In what must be a unique pairing, Christopher Arnander and his wife, Primrose, are grandchildren of two members of Asquith’s coalition government, the Liberal Reginald McKenna and the Tory Earl of Crawford. Although officially too old to join up, Crawford enlisted as a private soldier, yet ended up running a war hospital near the French town of Hazebrouck. His previously unpublished war diaries, meticulously edited by his grandson, offer a fascinating glimpse into life at the front and in the upper reaches of politics at home – and contain some frank comments on his former Cabinet colleagues.

Cartographer Peter Chasseaud is the leading authority on that essential tool of frontline life, the trench map. In Mapping the First World War: The Great War Through Maps from 1914 to 1918 (Collins 304pp £30), he brings a lifetime’s work to fruition by telling the war’s story through the maps that charted it, not only on the featureless wastes of the Western Front but wherever it was fought around the world. What’s notable is the way that soldiers tried to humanise the war by giving these labyrinths of Hell homely names – Leicester Square, Sackville Street, Yorkshire trench, and so on.

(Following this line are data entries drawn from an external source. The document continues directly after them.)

(* ===== verification/Gate.v ===== *)
(** Publication gates: [gate/gate.go].

    Ed25519, base64 and JSON are parameters ([GateLib]).  The evidence file is its
    bytes, and the clock is the requirement's [Now]. *)

From S2P Require Import Prelude GoStrings GoSlices JsonStrict PlanJson Forge.

Open Scope Z_scope.

Definition ApprovalSchema : Z := 1.

Record Requirement := mkRequirement {
  req_Policy : string;
  req_PlanID : string;
  req_Repository : string;
  req_GitRevision : string;
  req_Root : string;
  req_Now : Z;
  req_ForgeRepository : string;
  req_Forge : string;
  req_ForgeHost : string;
  req_ApprovalKeys : list string;
}.

Record Approval := mkApproval {
  app_PlanID : string;
  app_Repository : string;
  app_Approver : string;
  app_ExpiresAt : string;
  app_Signature : string;
}.

Record ApprovalFile := mkApprovalFile {
  file_SchemaVersion : Z;
  file_Approvals : list Approval;
}.

Class GateLib `{JsonLib} := {
  UnmarshalApprovals : string → result ApprovalFile;
  DecodeBase64 : string → option string;
  EncodeBase64 : string → string;
  Ed25519Verify : string → string → string → bool;
  Ed25519Sign : string → string → string;
  Ed25519Public : string → string;
  (** The private key a key file holds, base64-encoded, with its schema. *)
  UnmarshalKey : string → result (Z * string);
}.

Definition SignatureSize : nat := 64.
Definition PublicKeySize : nat := 32.
Definition PrivateKeySize : nat := 64.
Definition maximumEvidence : nat := Z.to_nat (2 ^ 20).

Section gate.
Context `{JsonLib, TimeLib, HashLib, !GateLib}.

Definition approvalMessage (approval : Approval) : string :=
  "snailmail-approval/v1" +:+ nul +:+ app_PlanID approval +:+ nul +:+ app_Repository approval +:+ nul +:+
  app_Approver approval +:+ nul +:+ app_ExpiresAt approval.

Definition approvalKeyID (publicKey : string) : string := "ed25519:" +:+ SHA256Hex publicKey.

Definition keyApproves (approval : Approval) (signature encoded : string) : bool :=
  match DecodeBase64 encoded with
  | Some publicKey =>
      (String.length publicKey =? PublicKeySize)%nat && bool_decide (app_Approver approval = approvalKeyID publicKey) &&
      Ed25519Verify publicKey (approvalMessage approval) signature
  | None => false
  end.

Definition verifyApproval (approval : Approval) (allowedKeys : list string) : bool :=
  match DecodeBase64 (app_Signature approval) with
  | Some signature =>
      if negb (String.length signature =? SignatureSize)%nat then false
      else existsb (keyApproves approval signature) allowedKeys
  | None => false
  end.

Definition LoadApprovals (content : result string) : result ApprovalFile :=
  content ← content;
  evidence ← Decode UnmarshalApprovals content maximumEvidence;
  refuse "unsupported approval evidence schema" when negb (file_SchemaVersion evidence =? ApprovalSchema);
  Ok evidence.

(** One turn of the loop over the evidence. *)
Definition approvalCounts (requirement : Requirement) (approval : Approval) : bool :=
  if negb (bool_decide (app_PlanID approval = req_PlanID requirement)) ||
     negb (bool_decide (app_Repository approval = req_Repository requirement)) ||
     bool_decide (app_Approver approval = "")
  then false
  else match ParseRFC3339 (app_ExpiresAt approval) with
       | Some expiresAt => (req_Now requirement <? expiresAt) && verifyApproval approval (req_ApprovalKeys requirement)
       | None => false
       end.

(** [evidence] is the evidence file's bytes, [None] when no file was given. *)
Definition requireApproval (evidence : option (result string)) (requirement : Requirement) : result () :=
  match evidence with
  | None => Err "approval gate requires an approval evidence file"
  | Some content =>
      evidence ← LoadApprovals content;
      if existsb (approvalCounts requirement) (file_Approvals evidence) then Ok ()
      else Err "repository lacks unexpired approval bound to plan"
  end.

(** One turn of the loop over the pull requests. *)
Definition pullRequestCounts (provider : Forge) (target : ForgeRepository) (repository : RepositoryInfo)
    (revision : string) (pullRequest : PullRequest) : bool :=
  if (pr_Number pullRequest <=? 0) || negb (pr_Merged pullRequest) ||
     negb (bool_decide (pr_BaseBranch pullRequest = info_DefaultBranch repository))
  then false
  else match RevisionAncestry provider target revision (info_DefaultBranch repository) with
       | Ok ancestry => anc_Contains ancestry && bool_decide (anc_MergeBase ancestry = revision)
       | Err _ => false
       end.

Definition verifyMergedPR (forges : option Resolver) (requirement : Requirement) (revision : string) : result () :=
  refuse "PR gate has no reviewed forge repository" when bool_decide (req_ForgeRepository requirement = "");
  match forges with
  | None => Err "PR gate has no configured forge"
  | Some resolve =>
      let target := mkForgeRepository (req_ForgeRepository requirement) (req_Forge requirement)
                      (req_ForgeHost requirement) (req_Root requirement) in
      provider ← resolve target;
      repository ← RepositoryOf provider target;
      pullRequests ← PullRequestsForRevision provider target revision;
      if existsb (pullRequestCounts provider target repository revision) pullRequests then Ok ()
      else Err "Git revision was not merged through a PR"
  end.

Definition requireMergedPR (forges : option Resolver) (requirement : Requirement) : result () :=
  verifyMergedPR forges requirement (req_GitRevision requirement).

Definition Authorize (evidence : option (result string)) (forges : option Resolver) (requirement : Requirement)
    : result () :=
  if bool_decide (req_Policy requirement = "auto") then Ok ()
  else if bool_decide (req_Policy requirement = "pr") then requireMergedPR forges requirement
  else if bool_decide (req_Policy requirement = "approval") then requireApproval evidence requirement
  else Err "unsupported publication gate".

(** Signing, with the key file's bytes: the approval and the public key. *)
Definition SignApproval (content planID repository expiresAt : string) : result (Approval * string) :=
  match Decode UnmarshalKey content maximumEvidence with
  | Ok (schema, privateKey) =>
      refuse "invalid approval private key file" when negb (schema =? ApprovalSchema);
      match DecodeBase64 privateKey with
      | Some decoded =>
          refuse "invalid approval private key" when negb (String.length decoded =? PrivateKeySize)%nat;
          let publicKey := Ed25519Public decoded in
          let approval := mkApproval planID repository (approvalKeyID publicKey) expiresAt "" in
          let signature := EncodeBase64 (Ed25519Sign decoded (approvalMessage approval)) in
          Ok (mkApproval planID repository (approvalKeyID publicKey) expiresAt signature, EncodeBase64 publicKey)
      | None => Err "invalid approval private key"
      end
  | Err _ => Err "invalid approval private key file"
  end.
End gate.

Finally, no history is complete these days without a conspiracy theory, and Hidden History: The Secret Origins of the First World War by Gerry Docherty and Jim Macgregor (Mainstream 464pp £20) is a humdinger. Possibly bearing large and Anglophobic chips on their shoulders, these two ‘amateur historians’ have stumbled on a gigantic plot that has been mysteriously missed by more conventional writers: the war was the fault not of the Germans, as most historians hold, nor even of the Austrians, Russians, Serbs or French. It was the dastardly English who were responsible.

The authors lay the blame on a ‘secret cabal of very rich and powerful men’: an imperialist elite including Lord Milner and Cecil Rhodes, who ‘plotted the destruction of Germany as their first stage of taking control of the world’. (Well, that succeeded brilliantly, didn’t it?) This is Protocols of the Elders of Zion stuff from the Left, and it is shameful that a reputable Scottish publishing house has put it out.